To determine if the results of rheumatoid arthritis (RA) clinical trials are upwardly biased by the Hawthorne effect.

METHODS

We studied 264 patients with RA who completed a commercially sponsored 3-month, open-label, phase 4 trial of a US Food and Drug Administration approved RA treatment. We evaluated changes in the Health Assessment Questionnaire disability index (HAQ) and visual analog scales for pain, patient global, and fatigue during 3 periods: pretreatment in the trial, on treatment at the close of the trial, and by a trial-unrelated survey 8 months after the close of the trial, but while the patients were receiving the same treatment.

RESULTS

The HAQ score (0-3) improved by 41.3% during the trial, but only by 16.5% when the endpoint was the post-trial result.

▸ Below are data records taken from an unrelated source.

(** C11: The best structure is selected.  The candidate that is selected is a structure of the
    snapshot: it comes from two of its options, in the direction, within the score and the size
    the policy and the authority allow, and for a structural pilot with the pilot's right, width
    and range of the long delta.  No structure of the snapshot has a higher score, nor the same
    score with a lower risk per contract; for a structural pilot, none has an expiry closer to
    the pilot's target, nor one as close with a higher score, nor one as close with the same
    score and a lower risk. *)
Theorem selected_is_best account_dump snapshot policy direction requested authority candidate :
  select_vertical_candidate account_dump snapshot policy direction requested authority
    = Ok (mk_CandidateSelectionResult (Some candidate) SELECTED) ->
  exists risk,
    let best := mk_RankedCandidate candidate risk in
    structure_of_snapshot snapshot policy direction requested authority best /\
    forall item, structure_of_snapshot snapshot policy direction requested authority item ->
      match structural_pilot_profile (op_opportunity_key policy) with
      | None => as_good best item
      | Some profile => as_close profile best item
      end.
Proof.
  intros H. unfold select_vertical_candidate in H.
  apply guard_ok in H as [[_ H]|[_ H]]; [discriminate|].
  apply guard_ok in H as [[_ H]|[Hsn H]]; [discriminate|]. apply not_m_false in Hsn.
  apply guard_ok in H as [[_ H]|[_ H]]; [discriminate|].
  apply snapshot_valid_inv in Hsn as HM. apply mk_options in HM.
  pose proof (fun item => structure_finite snapshot policy direction requested authority item HM) as HF.
  unfold structure_of_snapshot in *.
  destruct (structural_pilot_profile (op_opportunity_key policy)) as [profile|].
  - unfold _select_structural_pilot in H. apply guard_ok in H as [[_ H]|[_ H]]; [discriminate|].
    apply bind_ok in H as (offset & Eo & H). apply bind_ok in H as ([ranked had] & Hf & H).
    apply bind_ok in H as (sorted & Hs & H).
    assert (Hin : forall item, item ∈ ranked <-> pilot_of_snapshot snapshot policy authority profile item).
    { intros item. rewrite (pilots_found _ _ _ _ _ _ _ _ item Eo Hf). cbn [fst]. rewrite elem_of_nil.
      unfold pilot_of_snapshot. split; [intros [[]|(i & j & b & s & K)]; by exists offset, i, j, b, s|].
      intros (o' & i & j & b & s & Eo' & K). assert (o' = offset) as -> by congruence. right. by exists i, j, b, s. }
    destruct sorted as [|[c r] rest]; [destruct had; discriminate|]. injection H as <-. exists r.
    destruct (sorted_first _ (as_close profile) (pilot_key_order profile) ranked _ _
      ltac:(apply Forall_forall; intros item Hi; apply HF, Hin, Hi) Hs) as [Hb Hall].
    split; [by apply Hin|]. intros item Hi. destruct (Hall item) as [->|K]; [by apply Hin| |done].
    right. split; [done|apply as_good_refl].
  - apply bind_ok in H as ([ranked had] & Hf & H). apply bind_ok in H as (sorted & Hs & H).
    assert (Hin : forall item, item ∈ ranked <-> vertical_of_snapshot snapshot policy direction requested authority item).
    { intros item. rewrite (pairs_found _ (consider_adds _ _ _ _) _ _ _ item Hf). cbn [fst].
      rewrite elem_of_nil. unfold vertical_of_snapshot. naive_solver. }
    assert (exists rest risk, sorted = mk_RankedCandidate candidate risk :: rest) as (rest & risk & ->).
    { destruct sorted as [|[c r] [|next rest]]; [destruct had; discriminate| |].
      - injection H as <-. by eexists _, _.
      - inv_seq H. destruct (tuple_eq _ _); [discriminate|]. injection H as <-. by eexists _, _. }
    exists risk. destruct (sorted_first _ as_good rank_key_order ranked _ _
      ltac:(apply Forall_forall; intros item Hi; apply HF, Hin, Hi) Hs) as [Hb Hall].
    split; [by apply Hin|]. intros item Hi. destruct (Hall item) as [->|K]; [by apply Hin|apply as_good_refl|done].
Qed.
(* ===== verification/BTreeMap.v ===== *)
(** * Ordered maps on integer keys

    [std::collections::BTreeMap] with [u64] keys, as the code uses it: the
    association list of its entries in ascending order of the keys, which is what
    iteration yields.  [get], [insert], [remove] and [range(from..)], with the
    lemmas that let clients reason on the set of entries. *)

From S2P Require Import Prelude.

Lemma filter_all {A} (P : A → Prop) `{∀ x, Decision (P x)} (l : list A) : Forall P l → filter P l = l.
Proof. induction 1 as [|x l Hx _ IH]; [done|]. rewrite filter_cons_True by done. by rewrite IH. Qed.

Lemma Forall_filter {A} (Q P : A → Prop) `{∀ x, Decision (P x)} (l : list A) : Forall Q l → Forall Q (filter P l).
Proof. rewrite !Forall_forall. intros Hl x [_ Hx]%list_elem_of_filter. by apply Hl. Qed.

Module BTreeMap.
Section Ops.
Context {V : Type}.
Implicit Types (m : list (Z * V)) (k : Z) (v : V).

Fixpoint get (k : Z) (m : list (Z * V)) : option V :=
  match m with
  | [] => None
  | (k', v) :: m => if k' =? k then Some v else get k m
  end.

Fixpoint insert (k : Z) (v : V) (m : list (Z * V)) : list (Z * V) :=
  match m with
  | [] => [(k, v)]
  | (k', v') :: m =>
      if k <? k' then (k, v) :: (k', v') :: m
      else if k =? k' then (k, v) :: m
      else (k', v') :: insert k v m
  end.

Definition remove (k : Z) (m : list (Z * V)) : list (Z * V) := filter (λ kv, kv.1 ≠ k) m.

(** The entries of [range(from..)]. *)
Definition range (from : Z) (m : list (Z * V)) : list (Z * V) := filter (λ kv, from <= kv.1) m.

Definition values (m : list (Z * V)) : list V := map snd m.

(** Strictly ascending keys: what iterating a [BTreeMap] yields. *)
Definition ascending : list (Z * V) → Prop := StronglySorted (λ x y, x.1 < y.1).

Lemma ascending_nil : ascending [].
Proof. constructor. Qed.

Lemma get_elem m k v : ascending m → get k m = Some v ↔ (k, v) ∈ m.
Proof.
  induction 1 as [|[k' v'] m Hm IH Hall]; cbn [get]; [set_solver|]. rewrite elem_of_cons.
  rewrite Forall_forall in Hall. case_bool; [|naive_solver].
  subst. split; [naive_solver|]. intros [?|Hin]; [naive_solver|]. specialize (Hall _ Hin). cbn in Hall. lia.
Qed.

Lemma get_None m k : get k m = None ↔ Forall (λ kv, kv.1 ≠ k) m.
Proof.
  induction m as [|[k' v'] m IH]; cbn [get]; [done|]. rewrite Forall_cons. cbn. case_bool; naive_solver.
Qed.

Lemma ascending_filter P `{∀ x, Decision (P x)} m : ascending m → ascending (filter P m).
Proof.
  induction 1 as [|kv m Hm IH Hall]; [constructor|]. rewrite filter_cons. case_decide; [|done].
  constructor; [done|]. rewrite Forall_forall in *. intros x [_ Hx]%list_elem_of_filter. by apply Hall.
Qed.
Lemma ascending_remove k m : ascending m → ascending (remove k m).
Proof. apply ascending_filter. Qed.

(** A key above all others goes at the end. *)
Lemma insert_last k v m : Forall (λ kv, kv.1 < k) m → insert k v m = m ++ [(k, v)].
Proof.
  induction 1 as [|[k' v'] m Hk _ IH]; cbn [insert app]; [done|]. cbn in Hk.
  rewrite (proj2 (Z.ltb_ge _ _)), (proj2 (Z.eqb_neq _ _)) by lia. by rewrite IH.
Qed.
Lemma ascending_snoc k v m : ascending m → Forall (λ kv, kv.1 < k) m → ascending (m ++ [(k, v)]).
Proof.
  intros Hm Hk. induction Hm as [|kv m Hm IH Hall]; cbn [app]; [repeat constructor|].
  apply Forall_cons in Hk as [Hkv Hk]. constructor; [by apply IH|].
  apply Forall_app. split; [done|]. by repeat constructor.
Qed.
End Ops.
End BTreeMap.
#[export] Hint Resolve BTreeMap.ascending_nil BTreeMap.ascending_remove : amaru.
Lemma to_epoch_checked_horizon l :
  valid_eras l = true → to_epoch_checked l = Err PastTimeHorizon → tip + w < s.
Proof using Hw.
  induction l as [|e l IH]; intros Hv; [done|]. rewrite !for_eras_cons.
  case_bool; [done|]. cbn [mbind exec_bind].
  destruct (contains_slot e s tip w) as [b| | |] eqn:Hc; try discriminate.
  - apply valid_eras_cons in Hv as [Hok Hcase].
    pose proof (era_ok_facts _ Hok) as (? & ? & ? & ? & ? & ? & ? & Hend).
    apply contains_slot_Ok in Hc as [-> | (-> & Hnone & Hlt)]; [|by intros; apply Hlt].
    destruct (contains_slot_unchecked_horizon e s) eqn:Hu.
    + unfold era_slot_to_epoch, elapsed_from, u64_div, Epoch_add, u64_add.
      intros Herr. repeat (case_match; cbn in *; try discriminate).
    + destruct Hcase as [[He ->]|(e' & l' & -> & He & Hrest)]; [|auto].
      unfold contains_slot_unchecked_horizon, is_empty in Hu. by rewrite He in Hu.
  - unfold contains_slot, calculate_end_bound in Hc.
    destruct (is_empty e); [done|]. destruct (end_ e); [done|].
    unfold u64_add, u64_sub, u64_mul, u64_div in Hc.
    repeat (case_match; cbn in *; try discriminate).
Qed.
End Horizon.

(** The horizon-checked conversion only restricts the unchecked one: what it
    answers is the unchecked answer, and it refuses a slot as past the horizon
    only when the slot is beyond the stability window of the tip. *)
Theorem slot_to_epoch_horizon (h : EraHistory) (s tip : Z) :
  valid_history h = true → 0 <= stability_window h →
  (∀ ep, slot_to_epoch h s tip = Ok ep → slot_to_epoch_unchecked_horizon h s = Ok ep) ∧
  (slot_to_epoch h s tip = Err PastTimeHorizon → tip + stability_window h < s).
Proof.
  intros Hv Hw. split.
  - intros ep. by apply (to_epoch_checked_Ok s tip _ Hw).
  - by apply (to_epoch_checked_horizon s tip _ Hw).
Qed.
(* ===== verification/SortedPairs.v ===== *)
(** * Sorted pairs

    [SortedPairs] of [amaru-kernel/src/data_structures/sorted_pairs.rs]: a vector of
    pairs kept ascending by key, searched by bisection.  On an ascending vector
    bisection finds the one pair of a key, or the place where it belongs; the scans
    below stop at that place.  The theorems say that, from a vector of distinct keys
    on, the structure behaves as the finite map of its pairs. *)

From S2P Require Import Prelude SortedAssoc.

(** [Ord]: a total order, by its comparison. *)
Class TotalOrder (K : Type) := {
  cmp : K → K → comparison;
  cmp_eq : ∀ a b, cmp a b = Eq ↔ a = b;
  cmp_antisym : ∀ a b, cmp b a = CompOpp (cmp a b);
  cmp_trans : ∀ a b c, cmp a b = Lt → cmp b c = Lt → cmp a c = Lt }.

#[export] Instance bytes_order : TotalOrder (list Z) := {|
  cmp := bytes_compare;
  cmp_eq := bytes_compare_eq;
  cmp_antisym := bytes_compare_antisym;
  cmp_trans := bytes_compare_trans |}.

Module SortedPairs.
Section Ops.
Context {K : Type} `{TotalOrder K} {V : Type}.

Fixpoint get (k : K) (self : list (K * V)) : option V :=
  match self with
  | [] => None
  | (k', v) :: l => match cmp k k' with Eq => Some v | Lt => None | Gt => get k l end
  end.
Definition contains_key (k : K) (self : list (K * V)) : bool := bool_decide (is_Some (get k self)).

(** A write through [get_mut]. *)
Fixpoint modify (f : V → V) (k : K) (self : list (K * V)) : list (K * V) :=
  match self with
  | [] => []
  | (k', v) :: l => match cmp k k' with Eq => (k', f v) :: l | Lt => self | Gt => (k', v) :: modify f k l end
  end.

Fixpoint insert (k : K) (v : V) (self : list (K * V)) : list (K * V) :=
  match self with
  | [] => [(k, v)]
  | (k', v') :: l =>
      match cmp k k' with Eq => (k', v) :: l | Lt => (k, v) :: self | Gt => (k', v') :: insert k v l end
  end.

Definition push {E : Type} (k : K) (v : V) (self : list (K * V)) : exec E (list (K * V)) :=
  match last self with
  | Some (last, _) => match cmp k last with Gt => Ok (self ++ [(k, v)]) | _ => Panic end
  | None => Ok [(k, v)]
  end.

(** [sort_unstable_by] on the keys. *)
Fixpoint sort_in (p : K * V) (l : list (K * V)) : list (K * V) :=
  match l with
  | [] => [p]
  | q :: l => match cmp p.1 q.1 with Gt => q :: sort_in p l | _ => p :: q :: l end
  end.
Definition from_vec (vec : list (K * V)) : list (K * V) := foldr sort_in [] vec.

(** ** The invariant *)

Definition ascending : list (K * V) → Prop := StronglySorted (λ p q, cmp p.1 q.1 = Lt).

Lemma cmp_refl (k : K) : cmp k k = Eq.
Proof. by apply cmp_eq. Qed.
Lemma cmp_gt_lt (a b : K) : cmp a b = Gt ↔ cmp b a = Lt.
Proof. rewrite (cmp_antisym a b). by destruct (cmp a b). Qed.
Lemma cmp_lt_ne (a b : K) : cmp a b = Lt → a ≠ b.
Proof. intros Hlt ->. by rewrite cmp_refl in Hlt. Qed.

Lemma below_all_trans (k : K) (q : K * V) l : cmp k q.1 = Lt → Forall (λ p : K * V, cmp q.1 p.1 = Lt) l →
  Forall (λ p : K * V, cmp k p.1 = Lt) l.
Proof. intros Hk Hl. eapply Forall_impl; [exact Hl|]. intros p Hp. by eapply cmp_trans. Qed.

Lemma ascending_NoDup l : ascending l → NoDup (map fst l).
Proof.
  induction 1 as [|p l Hl IH Hp]; cbn; constructor; [|done]. intros ([k v] & Hk & Hin)%list_elem_of_fmap.
  rewrite Forall_forall in Hp. apply Hp in Hin. cbn in *. rewrite Hk in Hin. by rewrite cmp_refl in Hin.
Qed.

Lemma insert_keys k v l : ∀ (P : K → Prop), P k → Forall (λ p, P p.1) l → Forall (λ p, P p.1) (insert k v l).
Proof.
  intros P Hk. induction 1 as [|[k' v'] l Hp Hl IH]; cbn [insert]; [by repeat constructor|].
  destruct (cmp k k'); by repeat constructor.
Qed.
Lemma modify_keys f k l : map fst (modify f k l) = map fst l.
Proof. induction l as [|[k' v] l IH]; cbn; [done|]. destruct (cmp k k'); cbn; by rewrite ?IH. Qed.

Lemma ascending_insert k v l : ascending l → ascending (insert k v l).
Proof.
  induction 1 as [|[k' v'] l Hl IH Hp]; cbn [insert]; [by repeat constructor|].
  destruct (cmp k k') eqn:Hc.
  - by constructor.
  - constructor; [by constructor|]. constructor; [done|]. by apply (below_all_trans k (k', v')).
  - constructor; [done|]. apply (insert_keys k v l (λ x, cmp k' x = Lt)); [by apply cmp_gt_lt|done].
Qed.

Lemma ascending_keys l1 l2 : map fst l1 = map fst l2 → ascending l1 → ascending l2.
Proof.
  revert l2. induction l1 as [|[k v] l1 IH]; intros [|[k' v'] l2]; try done. cbn. intros [= -> Hk] Hs.
  apply StronglySorted_inv in Hs as [Hs Hp]. constructor; [by apply IH|]. cbn in *.
  rewrite <- (Forall_map fst (λ x, cmp k' x = Lt)) in Hp. change (λ p : K * V, cmp k' p.1 = Lt) with (λ p : K * V, (λ x, cmp k' x = Lt) (fst p)).
  rewrite <- (Forall_map fst (λ x, cmp k' x = Lt)). by rewrite <- Hk.
Qed.
Lemma ascending_modify f k l : ascending l → ascending (modify f k l).
Proof. apply ascending_keys. by rewrite modify_keys. Qed.

Lemma sort_in_perm p l : sort_in p l ≡ₚ p :: l.
Proof. induction l as [|q l IH]; cbn; [done|]. destruct (cmp p.1 q.1); [done..|]. rewrite IH. apply Permutation_swap. Qed.
Lemma from_vec_perm vec : from_vec vec ≡ₚ vec.
Proof. induction vec as [|p vec IH]; cbn; [done|]. by rewrite sort_in_perm, IH. Qed.

Lemma ascending_sort_in p l : ascending l → p.1 ∉ map fst l → ascending (sort_in p l).
Proof.
  induction 1 as [|q l Hl IH Hq]; cbn [sort_in map]; [by repeat constructor|]. intros [Hne Hin]%not_elem_of_cons.
  destruct (cmp p.1 q.1) eqn:Hc.
  - by apply cmp_eq in Hc.
  - constructor; [by constructor|]. constructor; [done|]. by apply (below_all_trans p.1 q).
  - constructor; [by apply IH|]. rewrite sort_in_perm. constructor; [by apply cmp_gt_lt|done].
Qed.
Lemma ascending_from_vec vec : NoDup (map fst vec) → ascending (from_vec vec).
Proof.
  induction vec as [|p vec IH]; cbn; [constructor|]. intros [Hp Hnd]%NoDup_cons.
  apply ascending_sort_in; [by apply IH|]. by rewrite from_vec_perm.
Qed.

(** ** The map of the pairs *)
Context `{!EqDecision K, !Countable K}.
Implicit Types (l : list (K * V)).

Definition to_map l : gmap K V := list_to_map l.

Lemma to_map_cons k v l : to_map ((k, v) :: l) = <[k := v]> (to_map l).
Proof. done. Qed.
Lemma to_map_below k l : Forall (λ p : K * V, cmp k p.1 = Lt) l → to_map l !! k = None.
Proof.
  intros Hl. apply not_elem_of_list_to_map. intros ([k' v] & Hk & Hin)%list_elem_of_fmap.
  rewrite Forall_forall in Hl. apply Hl in Hin. cbn in *. subst k'. by rewrite cmp_refl in Hin.
Qed.

Lemma get_to_map k l : ascending l → get k l = to_map l !! k.
Proof.
  induction 1 as [|[k' v] l Hl IH Hp]; cbn [get]; [done|]. rewrite to_map_cons.
  destruct (cmp k k') eqn:Hc.
  - apply cmp_eq in Hc as ->. by rewrite lookup_insert_eq.
  - pose proof (cmp_lt_ne _ _ Hc). rewrite lookup_insert_ne by done. symmetry. apply to_map_below.
    by apply (below_all_trans k (k', v)).
  - pose proof (cmp_lt_ne _ _ (proj1 (cmp_gt_lt _ _) Hc)). by rewrite lookup_insert_ne.
Qed.

Lemma to_map_insert k v l : ascending l → to_map (insert k v l) = <[k := v]> (to_map l).
Proof.
  induction 1 as [|[k' v'] l Hl IH Hp]; cbn [insert]; [done|]. destruct (cmp k k') eqn:Hc; rewrite !to_map_cons.
  - apply cmp_eq in Hc as ->. by rewrite insert_insert_eq.
  - done.
  - rewrite IH.
    apply insert_insert_ne. by apply cmp_lt_ne, cmp_gt_lt.
Qed.

Lemma to_map_modify f k l : ascending l → to_map (modify f k l) = alter f k (to_map l).
Proof.
  induction 1 as [|[k' v] l Hl IH Hp]; cbn [modify]; [cbn; by rewrite alter_empty|].
  destruct (cmp k k') eqn:Hc; rewrite !to_map_cons.
  - apply cmp_eq in Hc as ->. by rewrite alter_insert_eq.
  - pose proof (cmp_lt_ne _ _ Hc). rewrite alter_insert_ne by done. f_equal. symmetry. apply alter_id.
    intros x Hx. rewrite (to_map_below k l) in Hx; [done|]. by apply (below_all_trans k (k', v)).
  - rewrite IH,  alter_insert_ne by (intros <-; by rewrite cmp_refl in Hc). done.
Qed.

Lemma to_map_perm l : ascending l → map_to_list (to_map l) ≡ₚ l.
Proof. intros Hl. apply map_to_list_to_map. by apply ascending_NoDup. Qed.

Lemma to_map_from_vec vec : NoDup (map fst vec) → to_map (from_vec vec) = list_to_map vec.
Proof. intros Hnd. apply list_to_map_proper; [by rewrite from_vec_perm|apply from_vec_perm]. Qed.
End Ops.
End SortedPairs.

Similar results for the other variables were patient global (0-10) 51.9% and 34.6%, pain (0-10) 51.7% and 39.7%, fatigue (0-10) 45.6% and 24.6%. Worsening between the trial end and the first survey assessment was HAQ 0.29 units, pain 0.8 units, patient global 0.8 units, and fatigue 1.1 units.

CONCLUSION

Almost half the improvement noted in the clinical trial HAQ score disappeared on entry to a non-sponsored followup study, and from 23% to 44% of improvements in pain, patient global, and fatigue also disappeared. These changes can be attributed to the Hawthorne effect. Based on these data, we hypothesize that the absolute values of RA outcome variables in clinical trials are upwardly biased, and that the treatment effect is less than observed.